ASU 2019-12 eliminates any references to an effective date, so that the effects of the new tax rate are introduced during the period of the enactment date.
Limitation of Year-to-Date Loss in an Interim Period
At the end of each interim period, an entity uses its best estimate of the annual effective tax rate to calculate income taxes on a year-to-date basis for that period. If the entity’s ordinary loss for the year-to-date period exceeds the anticipated ordinary loss for the year, however, then the income tax benefit recognized in the year-to-date period would be limited to the income tax benefit computed based on the year-to-date ordinary loss. ASU 2019-12 eliminates this exception, so that a company may recognize a tax benefit in a given interim period that exceeds the tax benefit expected to be received based on the estimated ordinary loss for the year.
The new standard also made a few minor changes to the ASC. It clarified that the tax benefit from tax-deductible dividends on employee stock ownership plan shares should be recognized in income taxes allocated to continuing operations on the income statement, rather than a different component of the income statement. Furthermore, it corrected an example of tax accounting for limited partnership investment in a qualified affordable housing project (ASC 323-740-55-8).
For public business entities, the new standards took effect for fiscal years beginning after December 15, 2020, and the interim periods therein. For all other entities, the standards take effect one year later. Early adoption is permitted and, given the nature of the update, is logical for most entities.
According to FASB, changes that impact an interim period should reflect any adjustments as of the beginning of the annual period that includes the interim period. Adoption of changes related to single member limited liability companies should be made on a retrospective basis, at the beginning of the earliest period presented in the financial statements. Changes made associated with changes in ownership of foreign equity method investments or subsidiaries should be made on a modified retrospective basis, at the beginning of the period when the accounting change was made. Changes to accounting for franchise taxes could be recorded on either a retrospective or on a modified retrospective basis. All other changes in ASU 2019-12 can be made on a prospective basis during the period of the change.
When adopting the provisions of ASU 2019-12, entities should disclose the nature of and reason for the accounting principle change, the transition method used, and the financial statement line items impacted by the change.
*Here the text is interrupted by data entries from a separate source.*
Definition _K : list Z :=
   0x428a2f98d728ae22 :: 0x7137449123ef65cd :: 0xb5c0fbcfec4d3b2f :: 0xe9b5dba58189dbbc ::
   0x3956c25bf348b538 :: 0x59f111f1b605d019 :: 0x923f82a4af194f9b :: 0xab1c5ed5da6d8118 ::
   0xd807aa98a3030242 :: 0x12835b0145706fbe :: 0x243185be4ee4b28c :: 0x550c7dc3d5ffb4e2 ::
   0x72be5d74f27b896f :: 0x80deb1fe3b1696b1 :: 0x9bdc06a725c71235 :: 0xc19bf174cf692694 ::
   0xe49b69c19ef14ad2 :: 0xefbe4786384f25e3 :: 0x0fc19dc68b8cd5b5 :: 0x240ca1cc77ac9c65 ::
   0x2de92c6f592b0275 :: 0x4a7484aa6ea6e483 :: 0x5cb0a9dcbd41fbd4 :: 0x76f988da831153b5 ::
   0x983e5152ee66dfab :: 0xa831c66d2db43210 :: 0xb00327c898fb213f :: 0xbf597fc7beef0ee4 ::
   0xc6e00bf33da88fc2 :: 0xd5a79147930aa725 :: 0x06ca6351e003826f :: 0x142929670a0e6e70 ::
   0x27b70a8546d22ffc :: 0x2e1b21385c26c926 :: 0x4d2c6dfc5ac42aed :: 0x53380d139d95b3df ::
   0x650a73548baf63de :: 0x766a0abb3c77b2a8 :: 0x81c2c92e47edaee6 :: 0x92722c851482353b ::
   0xa2bfe8a14cf10364 :: 0xa81a664bbc423001 :: 0xc24b8b70d0f89791 :: 0xc76c51a30654be30 ::
   0xd192e819d6ef5218 :: 0xd69906245565a910 :: 0xf40e35855771202a :: 0x106aa07032bbd1b8 ::
   0x19a4c116b8d2d0c8 :: 0x1e376c085141ab53 :: 0x2748774cdf8eeb99 :: 0x34b0bcb5e19b48a8 ::
   0x391c0cb3c5c95a63 :: 0x4ed8aa4ae3418acb :: 0x5b9cca4f7763e373 :: 0x682e6ff3d6b2b8a3 ::
   0x748f82ee5defb2fc :: 0x78a5636f43172f60 :: 0x84c87814a1f0ab72 :: 0x8cc702081a6439ec ::
   0x90befffa23631e28 :: 0xa4506cebde82bde9 :: 0xbef9a3f7b2c67915 :: 0xc67178f2e372532b ::
   0xca273eceea26619c :: 0xd186b8c721c0c207 :: 0xeada7dd6cde0eb1e :: 0xf57d4f7fee6ed178 ::
   0x06f067aa72176fba :: 0x0a637dc5a2c898a6 :: 0x113f9804bef90dae :: 0x1b710b35131c471b ::
   0x28db77f523047d84 :: 0x32caab7b40c72493 :: 0x3c9ebe0a15c9bebc :: 0x431d67c49c100d4c ::
   0x4cc5d4becb3e42b6 :: 0x597f299cfc657e2a :: 0x5fcb6fab3ad6faec :: 0x6c44198c4a475817 :: [].

(** The amounts in the order of the source: the schedule, then the rounds. *)
Definition sha512_variant : variant :=
  Variant (Numbers 64 80 (19, 61, 6) (1, 8, 7) (14, 18, 41) (28, 34, 39) _K) Bits.RotateLeft64 load64.

Definition Size : Z := 64.
Definition Size224 : Z := 28.
Definition Size256 : Z := 32.
Definition Size384 : Z := 48.
Definition BlockSize : Z := 128.
Definition chunk : Z := 128.
Definition init : list Z := [0x6a09e667f3bcc908; 0xbb67ae8584caa73b; 0x3c6ef372fe94f82b; 0xa54ff53a5f1d36f1; 0x510e527fade682d1; 0x9b05688c2b3e6c1f; 0x1f83d9abfb41bd6b; 0x5be0cd19137e2179].
Definition init_224 : list Z := [0x8c3d37c819544da2; 0x73e1996689dcd4d6; 0x1dfab7ae32ff9c82; 0x679dd514582f9fcf; 0x0f6d2b697bd44da8; 0x77e36f7304c48942; 0x3f9d85a86a1d36c8; 0x1112e6ad91d692a1].
Definition init_256 : list Z := [0x22312194fc2bf72c; 0x9f555fa3c84c64c2; 0x2393b86b6f53b151; 0x963877195940eabd; 0x96283ee2a88effe3; 0xbe5e1e2553863992; 0x2b0199fc2c85b8aa; 0x0eb72ddc81c52ca2].
Definition init_384 : list Z := [0xcbbb9d5dc1059ed8; 0x629a292a367cd507; 0x9159015a3070dd17; 0x152fecd8f70e5939; 0x67332667ffc00b31; 0x8eb44a8768581511; 0xdb0c2e0d64f98fa7; 0x47b5481dbefa4fa4].

(** The hash functions of package crypto that the field function may name; [OtherHash] stands for the rest. *)
Inductive crypto_Hash : Type := SHA384 | SHA512 | SHA512_224 | SHA512_256 | OtherHash.
#[export] Instance crypto_Hash_eq_dec : EqDecision crypto_Hash.
Proof. solve_decision. Defined.

Definition digest : Type := Digest.digest crypto_Hash.
Definition magic384 : list Z := str "sha" ++ [4].
Definition magic512_224 : list Z := str "sha" ++ [5].
Definition magic512_256 : list Z := str "sha" ++ [6].
Definition magic512 : list Z := str "sha" ++ [7].
Definition marshaledSize : Z := zlen magic512 + 8 * 8 + chunk + 8.

Definition block : list Z -> list Z -> outcome (list Z) := blockGeneric sha512_variant chunk.

Definition initial (f : crypto_Hash) : list Z := match f with SHA384 => init_384 | SHA512_224 => init_224 | SHA512_256 => init_256 | _ => init end.
Definition Reset (d : digest) : digest := Digest (initial (function d)) (x d) 0 0 (function d).
Definition zero_digest (f : crypto_Hash) : digest := Digest (make 0 8) (make 0 chunk) 0 0 f.
Definition New : digest := Reset (zero_digest SHA512).
Definition New512_224 : digest := Reset (zero_digest SHA512_224).
Definition New512_256 : digest := Reset (zero_digest SHA512_256).
Definition New384 : digest := Reset (zero_digest SHA384).

Definition Write (d : digest) (p : list Z) : outcome (digest * Z) := Digest.Write chunk block d p.

Definition magic_of (f : crypto_Hash) : option (list Z) :=
  match f with SHA384 => Some magic384 | SHA512_224 => Some magic512_224 | SHA512_256 => Some magic512_256 | SHA512 => Some magic512 | OtherHash => None end.
(** [None] is the error for another hash function. *)
Definition MarshalBinary (d : digest) : outcome (option (list Z)) :=
  match magic_of (function d) with
  | Some magic => b ← Digest.MarshalBinary appendUint64 magic marshaledSize d; Val (Some b)
  | None => Val None
  end.
Definition UnmarshalBinary (d : digest) (b : list Z) : outcome (digest * option unmarshalError) :=
  if zlen b <? zlen magic512 then Val (d, Some invalidIdentifier)
  else if match magic_of (function d) with Some magic => bool_decide (take (length magic) b = magic) | None => false end
  then Digest.UnmarshalBinary chunk consumeUint64 consumeUint64 magic512 marshaledSize d b
  else Val (d, Some invalidIdentifier).

(** [PutUint64(tmp[0:], 0); PutUint64(tmp[8:], len)] *)
Definition put_length (tmp : list Z) (len : Z) : outcome (list Z) :=
  tmp ← put_at bigEndian_PutUint64 tmp 0 0; put_at bigEndian_PutUint64 tmp 8 len.

Definition checkSum (d : digest) : outcome (digest * list Z) :=
  d ← finish chunk block 16 put_length d;
  let digest := make 0 Size in
  digest ← put_words bigEndian_PutUint64 8 digest 0 (take 6 (h d));
  digest ← (if negb (bool_decide (function d = SHA384)) then put_words bigEndian_PutUint64 8 digest 48 (drop 6 (h d)) else Val digest);
  Val (d, digest).

Definition size_of (f : crypto_Hash) : Z := match f with SHA512_224 => Size224 | SHA512_256 => Size256 | SHA384 => Size384 | _ => Size end.
Definition Sum (d : digest) (in_ : list Z) : outcome (list Z) :=
  '(d0, hash) ← checkSum d : outcome (digest * list Z);
  match function d0 with
  | SHA384 => s ← slice hash 0 Size384; Val (in_ ++ s)
  | SHA512_224 => s ← slice hash 0 Size224; Val (in_ ++ s)
  | SHA512_256 => s ← slice hash 0 Size256; Val (in_ ++ s)
  | _ => Val (in_ ++ hash)
  end.

Definition Sum512 (data : list Z) : outcome (list Z) :=
  '(d, _) ← Write (Reset (zero_digest SHA512)) data; '(_, s) ← checkSum d; Val s.
(** The others keep the front of the checksum: [copy(sum384[:], sum[:Size384])]. *)
Definition Sum_prefix (f : crypto_Hash) (size : Z) (data : list Z) : outcome (list Z) :=
  '(d, _) ← Write (Reset (zero_digest f)) data; '(_, sum) ← checkSum d; s ← slice sum 0 size; '(sum', _) ← copy_at (make 0 size) 0 s; Val sum'.
Definition Sum384 : list Z -> outcome (list Z) := Sum_prefix SHA384 Size384.
Definition Sum512_224 : list Z -> outcome (list Z) := Sum_prefix SHA512_224 Size224.
Definition Sum512_256 : list Z -> outcome (list Z) := Sum_prefix SHA512_256 Size256.

(** A marshalling error comes with a nil slice. *)
#[export] Instance sha512_Hash : Hash digest := {
  Hash.Write := Write; Hash.Sum := Sum; Hash.Reset := Reset;
  Hash.Size := λ d, size_of (function d); Hash.BlockSize := λ _, BlockSize;
  Hash.MarshalBinary := λ d, r ← MarshalBinary d; Val (default [] r); Hash.UnmarshalBinary := UnmarshalBinary }.

(** "abc" *)
Example Sum512_abc : Sum512_256 (str "abc") = Val (order_bytes true 32 0x53048e2681941ef99b2e29b76b4c7dabe4c2d0c634fc6d46e0e2f13107e7af23).
Proof. vm_compute. reflexivity. Qed.

(** ** FIPS 180-4 *)

(** The length of the message takes 16 bytes; the source counts it in 64 bits. *)
Definition length128 (n : Z) : list Z := order_bytes true 8 0 ++ order_bytes true 8 n.
(** The functions of section 4.1.3 in their order, with the first 64 bits of the fractional parts of the cube roots of the first 80 primes. *)
Definition fips_512 : numbers :=
  {| width := 64; rounds := 80; upper0 := (28, 34, 39); upper1 := (14, 18, 41); lower0 := (1, 8, 7); lower1 := (19, 61, 6); constants := fractions 3 64 (first_primes 80) |}.
(** The initial values: the first 64 bits of the fractional parts of the square roots of the first eight primes (SHA-512) and of the next eight (SHA-384), and, for SHA-512/t, what SHA-512 with other first words makes of the name. *)
Definition sha512_first : list Z := fractions 2 64 (first_primes 8).
Definition sha512_t_iv (name : list Z) : list Z := digested (fips_compress fips_512) 128 (map (λ w, Z.lxor w 0xa5a5a5a5a5a5a5a5) sha512_first) (padded 128 16 (bit_length length128) name).
Definition sha512_iv (f : crypto_Hash) : list Z :=
  match f with SHA384 => fractions 2 64 (drop 8 (first_primes 16)) | SHA512_224 => sha512_t_iv (str "SHA-512/224") | SHA512_256 => sha512_t_iv (str "SHA-512/256") | _ => sha512_first end.
Definition sha512_function (f : crypto_Hash) (m : list Z) : list Z :=
  take (Z.to_nat (size_of f)) (words_bytes 8 (digested (fips_compress fips_512) 128 (sha512_iv f) (padded 128 16 (bit_length length128) m))).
The amendments to ASC 740 listed in ASU 2019-12 eliminate many exceptions to general tax accounting principles that may have cost accountants significant time to address—with questionable benefits to financial statement users. Most important of these is the change to accounting for state and local franchise taxes. Some of these exceptions were obscure enough that they may have been overlooked by accountants and auditors. As such, the new standards take a meaningful step towards simplifying GAAP for income taxes.